Having taught English for more than 5 years, I often have to explain idioms and fixed expressions to my students. With the time I have come to realize that some of them will never be used outside the classroom or during an exam.

Others seem to be really useful and can make even not such a confident speaker of English sound more fluent. So here are some idioms and phrases that will definitely make a difference when speaking English in informal situations.

A Piece of Cake
A Piece of Cake. English idioms for everyday use.

Instead of saying that something is easy and simple to do you may want to say: “it’s a piece of cake”. It’s a pretty common phrase and everybody appears to be using it these days so you should also give it a try.

When telling a particularly long story because you are getting tired or your friends are getting bored and you want to get to the end and spare a few details you may say: “To cut a long story short” and then finish with what actually happened. Use this next time you are telling a story in English.

When you want to say that something is exactly the opposite of something else say “It’s the other way round”. For example, somebody says “The Sun goes around the Earth” and somebody else corrects them by saying “No, it’s the other way round”.

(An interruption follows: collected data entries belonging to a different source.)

(* ===== verification/Statements.v ===== *)
(** * The text of the engine's statements ([adapters/base.py], [adapters/metadata.py])

    Each [metadata_cmd] and each query of [World] is one statement that [Adapter]
    writes: a template with [:name] placeholders and [{now}], rendered for the
    engine's dialect, and its bind values. A row read back is a list of values. *)
From S2P Require Import Prelude PyStr Text Errors Latch Paths Manifest Model SqlText Admission Metadata World.
Open Scope str_scope.

(** ** Dialect: how engine-owned SQL is written *)
(* @src adapters/base.py 178-194 Adapter (dialect attributes) *)
Class Spelling := MkSpelling {
  sp_pyformat : bool;              (* paramstyle *)
  sp_now : str;                    (* now_expression *)
  sp_on_conflict : bool;
  sp_one_row : str;
  sp_upper : bool;                 (* identifier_case *)
  sp_schema : option str;          (* metadata_schema *)
}.

(** The three shipped dialects; the schemas are those of the configuration. *)
(* @src adapters/sqlite.py _NOW *)
Definition sqlite_now : str := "strftime('%Y-%m-%dT%H:%M:%f','now')".
(* @src adapters/sqlite.py 346-349 SqliteAdapter (dialect attributes) *)
Definition sqlite_spelling : Spelling := MkSpelling false sqlite_now true "dual" false None.
(* @src adapters/postgres.py 148-151 PostgresAdapter (dialect attributes) *)
Definition postgres_spelling (schema : str) : Spelling := MkSpelling true "clock_timestamp()" true "dual" false (Some schema).
(* @src adapters/oracle.py 321-329 OracleAdapter (dialect attributes) *)
Definition oracle_spelling (schema : str) : Spelling := MkSpelling false "SYSTIMESTAMP" false "dual" true (Some schema).

(** [str.replace(pattern, replacement)], left to right. *)
Fixpoint replace_skipping (pattern replacement : str) (skip : nat) (s : str) : str :=
  match s with
  | [] => []
  | c :: rest =>
      match skip with
      | S skip => replace_skipping pattern replacement skip rest
      | O => if starts_with pattern s
             then replacement ++ replace_skipping pattern replacement (length pattern - 1) rest
             else c :: replace_skipping pattern replacement 0 rest
      end
  end.
Definition replace_all (pattern replacement s : str) : str := replace_skipping pattern replacement 0 s.

(** ** Placeholders

    A template in pieces: single characters, and the names that
    the placeholder pattern (a colon, then [a-z_], then any of [a-z0-9_]) matches. [hole] is the name being read after a colon. *)
Inductive piece := Lit (c : char) | Hole (name : str).

#[export] Instance piece_eq_dec : EqDecision piece.
Proof. solve_decision. Defined.

Definition colon : char := 58%N.
Definition name_start (c : char) : bool := ascii_lower_letter c || (c =? 95)%N.
Definition name_char (c : char) : bool := name_start c || ascii_digit c.

Definition close_hole (hole : option str) : list piece :=
  match hole with None => [] | Some [] => [Lit colon] | Some name => [Hole name] end.

Definition extends_hole (hole : option str) (c : char) : option str :=
  match hole with
  | None => None
  | Some [] => if name_start c then Some [c] else None
  | Some name => if name_char c then Some (name ++ [c]) else None
  end.

Fixpoint pieces (hole : option str) (s : str) : list piece :=
  match s with
  | [] => close_hole hole
  | c :: s =>
      match extends_hole hole c with
      | Some name => pieces (Some name) s
      | None => close_hole hole ++ (if (c =? colon)%N then pieces (Some []) s else Lit c :: pieces None s)
      end
  end.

When you mean that you had to do something all over again or from the beginning use “I had to start from scratch”. For example, you had a business, you went bankrupt and you lost all your money, so you had to start from scratch.

When saying that you had to work or study all night, say “I pulled an all-nighter”. It’s an Americanism but it’s universally understood.

Smells something fishy
I smell something fishy. English idioms for everyday use

When doubting something say “I smell something fishy” It means that the whole thing looks suspicious not that somebody has eaten fish.

If you want to say that you don’t know any details about something try using “Your guess is as good as mine” or “I have no idea”. The first one sounds more cultured and the second one is rather informal.

When you don’t like something say “It’s not my cup of tea” Terribly British, I know, but it’ll surely make you sound more sophisticated.

Finally, when you want to finish work for the day say to the people you are with: “Let’s call it a day”, which means that you will stop work for the day and continue tomorrow.

Check out the phrases from above on the Internet to see them in context and try to make use of them when communicating in English.